• [ACTION ITEM]: Both the line with "PostProcessConfig.enabled (Config.postprocess (update prev))" and the line with "Proof. discriminate. Qed." in the records below must appear in the output, along with every line between them, exactly and with nothing added.

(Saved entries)
════

(** X10. [updateProvider] at an index of the render's list replaces that
    provider by itself with the given properties overwritten and keeps
    every other position, the length, the active id, [enabled] and
    [mode].  The list is the render's: whatever list [prev] holds is
    overwritten. *)
Theorem updateProvider_in_place
    (config prev : Config.t) (index : nat) (provider : LlmProvider.t)
    (updates : PartialLlmProvider.t) :
  providers_of config !! index = Some provider ->
  exists update,
    updateProvider config index updates = Some update
    /\ length (providers_of (update prev)) = length (providers_of config)
    /\ providers_of (update prev) !! index = Some (spread_provider provider updates)
    /\ (forall j, j <> index ->
          providers_of (update prev) !! j = providers_of config !! j)
    /\ active_of (update prev) = active_of prev
    /\ PostProcessConfig.enabled (Config.postprocess (update prev))
       = PostProcessConfig.enabled (Config.postprocess prev)
    /\ PostProcessConfig.mode (Config.postprocess (update prev))
       = PostProcessConfig.mode (Config.postprocess prev)
    /\ (PartialLlmProvider.id updates = None ->
        LlmProvider.id (spread_provider provider updates) = LlmProvider.id provider).
Proof.
  intros Hp. unfold updateProvider. rewrite Hp. eexists. split; [reflexivity|].
  cbn. repeat split.
  - apply length_insert.
  - apply list_lookup_insert_eq. now apply lookup_lt_Some in Hp.
  - intros j Hj. now apply list_lookup_insert_ne.
  - intros ->. reflexivity.
Qed.

Lemma updateProvider_in_place_witness :
  exists update,
    updateProvider initial_config 0 (field_update field_api_key "sk-test") = Some update
    /\ providers_of (update initial_config) !! 0%nat
       = Some (LlmProvider.mk "default" "DeepSeek" "https://api.deepseek.com/v1"
                 "sk-test" "deepseek-chat")
    /\ active_of (update initial_config) = "default".
Proof.
  destruct (updateProvider_in_place initial_config initial_config 0%nat
              (LlmProvider.mk "default" "DeepSeek" "https://api.deepseek.com/v1" ""
                 "deepseek-chat")
              (field_update field_api_key "sk-test") eq_refl)
    as (update & Hrun & _ & Hat & _ & Hact & _).
  exists update. repeat split; assumption.
Defined.

Lemma custom_provider_id_not_empty date_now :
  LlmProvider.id (custom_provider date_now) <> "".
Proof. discriminate. Qed.

(** X11. On an empty provider list the two ways of adding differ.  A
    provider added from a preset becomes the active one.  A custom
    provider is appended and the active id is left as it was, so that with
    an empty active id, as [deleteProvider] leaves it on an empty list,
    the list has a provider and none is active. *)
Theorem add_to_empty_list key preset date_now (config : Config.t) :
  In (key, preset) PROVIDER_PRESETS ->
  providers_of config = [] ->
  (exists add,
      addProviderFromPreset key date_now = Some add
      /\ active_valid (add config))
  /\ providers_of (add_custom_provider date_now config) = [custom_provider date_now]
  /\ active_of (add_custom_provider date_now config) = active_of config
  /\ (active_of config = "" -> ~ active_valid (add_custom_provider date_now config)).
Proof.
  intros Hin Hnil. unfold addProviderFromPreset, active_valid, add_custom_provider.
  rewrite (preset_lookup_In _ _ Hin). cbn. rewrite Hnil. cbn.
  repeat split.
  - eexists. split; [reflexivity|]. cbn. rewrite Hnil. cbn.
    eexists. split; [left|reflexivity].
  - intros Hact (q & Hq & Hid). rewrite Hact in Hid.
    apply list_elem_of_singleton in Hq. subst q. discriminate.
Qed.

Lemma add_to_empty_list_witness :
  let empty := with_providers initial_config [] "" in
  (exists add,
      addProviderFromPreset "ollama" 1700000000000 = Some add
      /\ active_valid (add empty))
  /\ providers_of (add_custom_provider 1700000000000 empty)
     = [custom_provider 1700000000000]
  /\ active_of (add_custom_provider 1700000000000 empty) = active_of empty
  /\ (active_of empty = "" -> ~ active_valid (add_custom_provider 1700000000000 empty)).
Proof.
  apply (add_to_empty_list "ollama"
           (ProviderPreset.mk "Ollama (Local)" "http://localhost:11434/v1"
              ["llama3"; "qwen2"; "mistral"] "llama3")
           1700000000000 (with_providers initial_config [] "")).
  - cbn. tauto.
  - reflexivity.
Defined.

Lemma active_valid_with_providers (c : Config.t) ps act :
  active_valid (with_providers c ps act)
  <-> exists provider, provider ∈ ps /\ LlmProvider.id provider = act.
Proof. reflexivity. Qed.
(** * MDBExtensionController: command dispatch, first-run gate and teardown

    A shallow embedding of [src/mdbExtensionController.ts].  The controller is
    glue between the editor host and a set of collaborators (connection
    controller, explorer, playground controller, storage, telemetry,
    clipboard, notifications).  Every collaborator call the controller makes
    is recorded in a chronological log, so that statements such as
    "refresh() is invoked exactly once" or "telemetry is emitted before the
    handler runs" become statements about that log. *)

From Stdlib Require Import Ascii String.
From stdpp Require Import gmap strings list pretty.

Open Scope string_scope.
Open Scope list_scope.

(** ** JavaScript values reaching the handlers *)

(** A tree item handed over by the host: a reference identity and its
    string-valued data properties ([connectionId], [databaseName], ...). *)
Record TreeItem := mkTreeItem {
  ref : nat;
  props : gmap string string
}.

Inductive value :=
| VUndefined
| VNull
| VBool (b : bool)
| VNum (n : nat)
| VStr (s : string)
| VItem (t : TreeItem).

Definition prop_value (t : TreeItem) (name : string) : value :=
  match props t !! name with
  | Some s => VStr s
  | None => VUndefined
  end.
#[global] Arguments prop_value : simpl never.

(** [!!v] *)
Definition truthy (v : value) : bool :=
  match v with
  | VUndefined | VNull => false
  | VBool b => b
  | VNum n => negb (Nat.eqb n 0)
  | VStr s => negb (String.eqb s "")
  | VItem _ => true
  end.

(** [a === b]: primitives by value, objects by reference. *)
Definition strict_eq (a b : value) : bool :=
  match a, b with
  | VUndefined, VUndefined => true
  | VNull, VNull => true
  | VBool x, VBool y => Bool.eqb x y
  | VNum x, VNum y => Nat.eqb x y
  | VStr x, VStr y => String.eqb x y
  | VItem x, VItem y => Nat.eqb (ref x) (ref y)
  | _, _ => false
  end.

(** Template-literal conversion [`${v}`]. *)
Definition to_string (v : value) : string :=
  match v with
  | VUndefined => "undefined"
  | VNull => "null"
  | VBool true => "true"
  | VBool false => "false"
  | VNum n => pretty n
  | VStr s => s
  | VItem _ => "[object Object]"
  end.

(** ** Faults and outcomes *)

Inductive fault :=
| TypeError (what : string)      (* dereferencing undefined/null in a handler *)
| Rejection (reason : string).   (* an awaited collaborator promise rejected *)

Inductive outcome (A : Type) :=
| Resolved (a : A)
| Failed (f : fault).
Arguments Resolved {A} a.
Arguments Failed {A} f.

(** ** Collaborator operations *)

(** Identifiers of [EXTENSION_COMMANDS] (declared in [./commands], whose string
    values are not needed: the controller only passes the members around). *)
Inductive EXTENSION_COMMANDS :=
| MDB_OPEN_OVERVIEW_PAGE | MDB_CONNECT | MDB_CONNECT_WITH_URI | MDB_DISCONNECT
| MDB_REMOVE_CONNECTION | MDB_CHANGE_ACTIVE_CONNECTION
| MDB_OPEN_MDB_SHELL | MDB_OPEN_MDB_SHELL_FROM_TREE_VIEW
| MDB_CREATE_PLAYGROUND | MDB_CREATE_PLAYGROUND_FROM_OVERVIEW_PAGE
| MDB_RUN_SELECTED_PLAYGROUND_BLOCKS | MDB_RUN_ALL_PLAYGROUND_BLOCKS
| MDB_RUN_ALL_OR_SELECTED_PLAYGROUND_BLOCKS | MDB_REFRESH_PLAYGROUNDS
| MDB_EXPORT_TO_PYTHON | MDB_EXPORT_TO_JAVA | MDB_EXPORT_TO_CSHARP
| MDB_EXPORT_TO_NODE | MDB_EXPORT_TO_RUBY | MDB_CHANGE_EXPORT_TO_LANGUAGE_ADDONS
| MDB_OPEN_MONGODB_DOCUMENT_FROM_CODE_LENS | MDB_SAVE_MONGODB_DOCUMENT
| MDB_CODELENS_SHOW_MORE_DOCUMENTS
| MDB_ADD_CONNECTION | MDB_ADD_CONNECTION_WITH_URI
| MDB_CONNECT_TO_CONNECTION_TREE_VIEW | MDB_DISCONNECT_FROM_CONNECTION_TREE_VIEW
| MDB_REFRESH_CONNECTION | MDB_COPY_CONNECTION_STRING | MDB_SHOW_STREAMS
| MDB_REMOVE_CONNECTION_TREE_VIEW | MDB_RENAME_CONNECTION
| MDB_ADD_DATABASE | MDB_COPY_DATABASE_NAME | MDB_DROP_DATABASE
| MDB_REFRESH_DATABASE | MDB_ADD_COLLECTION | MDB_COPY_COLLECTION_NAME
| MDB_DROP_COLLECTION | MDB_VIEW_COLLECTION_DOCUMENTS | MDB_REFRESH_COLLECTION
| MDB_SEARCH_FOR_DOCUMENTS | MDB_OPEN_MONGODB_DOCUMENT_FROM_TREE
| MDB_REFRESH_DOCUMENT_LIST | MDB_REFRESH_SCHEMA | MDB_COPY_SCHEMA_FIELD_NAME
| MDB_REFRESH_INDEXES | MDB_CREATE_INDEX_TREE_VIEW
| MDB_CREATE_PLAYGROUND_FROM_VIEW_ACTION
| MDB_CREATE_PLAYGROUND_FROM_PLAYGROUND_EXPLORER
| MDB_REFRESH_PLAYGROUNDS_FROM_TREE_VIEW | MDB_OPEN_PLAYGROUND_FROM_TREE_VIEW
| MDB_COPY_DOCUMENT_CONTENTS_FROM_TREE_VIEW | MDB_CLONE_DOCUMENT_FROM_TREE_VIEW
| MDB_DELETE_DOCUMENT_FROM_TREE_VIEW | MDB_INSERT_OBJECTID_TO_EDITOR
| MDB_GENERATE_OBJECTID_TO_CLIPBOARD.

#[global] Instance EXTENSION_COMMANDS_eq_dec : EqDecision EXTENSION_COMMANDS.
Proof. solve_decision. Defined.

(** The components torn down by [deactivate]. *)
Inductive component :=
| ExplorerController | HelpExplorer | PlaygroundsExplorer | PlaygroundController
| TelemetryService | LanguageServerController | EditorsController.

(** Calls the controller issues.  The first group are in-memory actions and
    getters (they return); the second group are asynchronous operations whose
    promise the environment settles either way. *)
Inductive op :=
(* telemetry, notification surface, explorer *)
| TrackCommandRun (command : EXTENSION_COMMANDS)
| TrackDocumentOpenedInEditor (source : value)
| ShowInformationMessage (message : string)
| ShowErrorMessage (message : string)
| ExplorerRefresh
| ResetCache (node : nat)
| ExecuteCommand (command : EXTENSION_COMMANDS)
| Deactivate (c : component)
(* connection controller observers *)
| IsConnecting
| IsDisconnecting
| GetActiveConnectionId
| CopyConnectionStringByConnectionId (connectionId : value)
(* storage *)
| StorageGet (key : string)
| StorageUpdate (key : string) (v : value)
| HasSavedConnections
(* tree view layer *)
| FetchChildren (node : nat)
(* asynchronous collaborator operations *)
| ClipboardWriteText (text : value)
| ItemMethod (node : nat) (method : string)
| CreatePlaygroundForCreateCollection (element : value)
| Disconnect
| External (callee : string) (args : list value).

Inductive event :=
| Called (o : op)
| Settled (o : op) (r : outcome value).

(** ** The world the controller runs in *)

(** Modelled from the spec: the connection controller, the storage controller
    and the tree items are not part of this file.  The spec gives the
    connection state three observers ([isConnecting()], [isDisconnecting()],
    [getActiveConnectionId()]), the storage a durable key/value store with
    read-after-write semantics, and every tree node a cache of children that
    [resetCache] clears and the next expansion refills. *)
Record world := mkWorld {
  log : list event;
  connecting : bool;
  disconnecting : bool;
  activeConnectionId : value;
  storage : gmap string value;
  cache : gmap nat (list string)
}.

(** What the controller cannot decide itself: how awaited promises settle,
    what the remaining getters answer, and what the server currently holds
    under a node.  All may depend on everything that happened so far. *)
Record env := mkEnv {
  settle : world -> op -> outcome value;
  answer : world -> op -> value;
  server_children : world -> nat -> list string
}.

Definition emit (e : event) (w : world) : world :=
  mkWorld (log w ++ [e]) (connecting w) (disconnecting w)
          (activeConnectionId w) (storage w) (cache w).

Definition set_storage (s : gmap string value) (w : world) : world :=
  mkWorld (log w) (connecting w) (disconnecting w)
          (activeConnectionId w) s (cache w).

Definition set_cache (c : gmap nat (list string)) (w : world) : world :=
  mkWorld (log w) (connecting w) (disconnecting w)
          (activeConnectionId w) (storage w) c.

(** State change performed by a call.  Modelled from the spec: [update] of the
    storage writes the key at once, [resetCache] clears the node's cached
    children; the other collaborators keep their state to themselves. *)
Definition effect (o : op) (w : world) : world :=
  match o with
  | StorageUpdate k v => set_storage (<[k := v]> (storage w)) w
  | ResetCache n => set_cache (delete n (cache w)) w
  | _ => w
  end.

════

• [TASK SOLUTION]:
    /\ PostProcessConfig.enabled (Config.postprocess (update prev))
       = PostProcessConfig.enabled (Config.postprocess prev)
    /\ PostProcessConfig.mode (Config.postprocess (update prev))
       = PostProcessConfig.mode (Config.postprocess prev)
    /\ (PartialLlmProvider.id updates = None ->
        LlmProvider.id (spread_provider provider updates) = LlmProvider.id provider).
Proof.
  intros Hp. unfold updateProvider. rewrite Hp. eexists. split; [reflexivity|].
  cbn. repeat split.
  - apply length_insert.
  - apply list_lookup_insert_eq. now apply lookup_lt_Some in Hp.
  - intros j Hj. now apply list_lookup_insert_ne.
  - intros ->. reflexivity.
Qed.

Lemma updateProvider_in_place_witness :
  exists update,
    updateProvider initial_config 0 (field_update field_api_key "sk-test") = Some update
    /\ providers_of (update initial_config) !! 0%nat
       = Some (LlmProvider.mk "default" "DeepSeek" "https://api.deepseek.com/v1"
                 "sk-test" "deepseek-chat")
    /\ active_of (update initial_config) = "default".
Proof.
  destruct (updateProvider_in_place initial_config initial_config 0%nat
              (LlmProvider.mk "default" "DeepSeek" "https://api.deepseek.com/v1" ""
                 "deepseek-chat")
              (field_update field_api_key "sk-test") eq_refl)
    as (update & Hrun & _ & Hat & _ & Hact & _).
  exists update. repeat split; assumption.
Defined.

Lemma custom_provider_id_not_empty date_now :
  LlmProvider.id (custom_provider date_now) <> "".
Proof. discriminate. Qed.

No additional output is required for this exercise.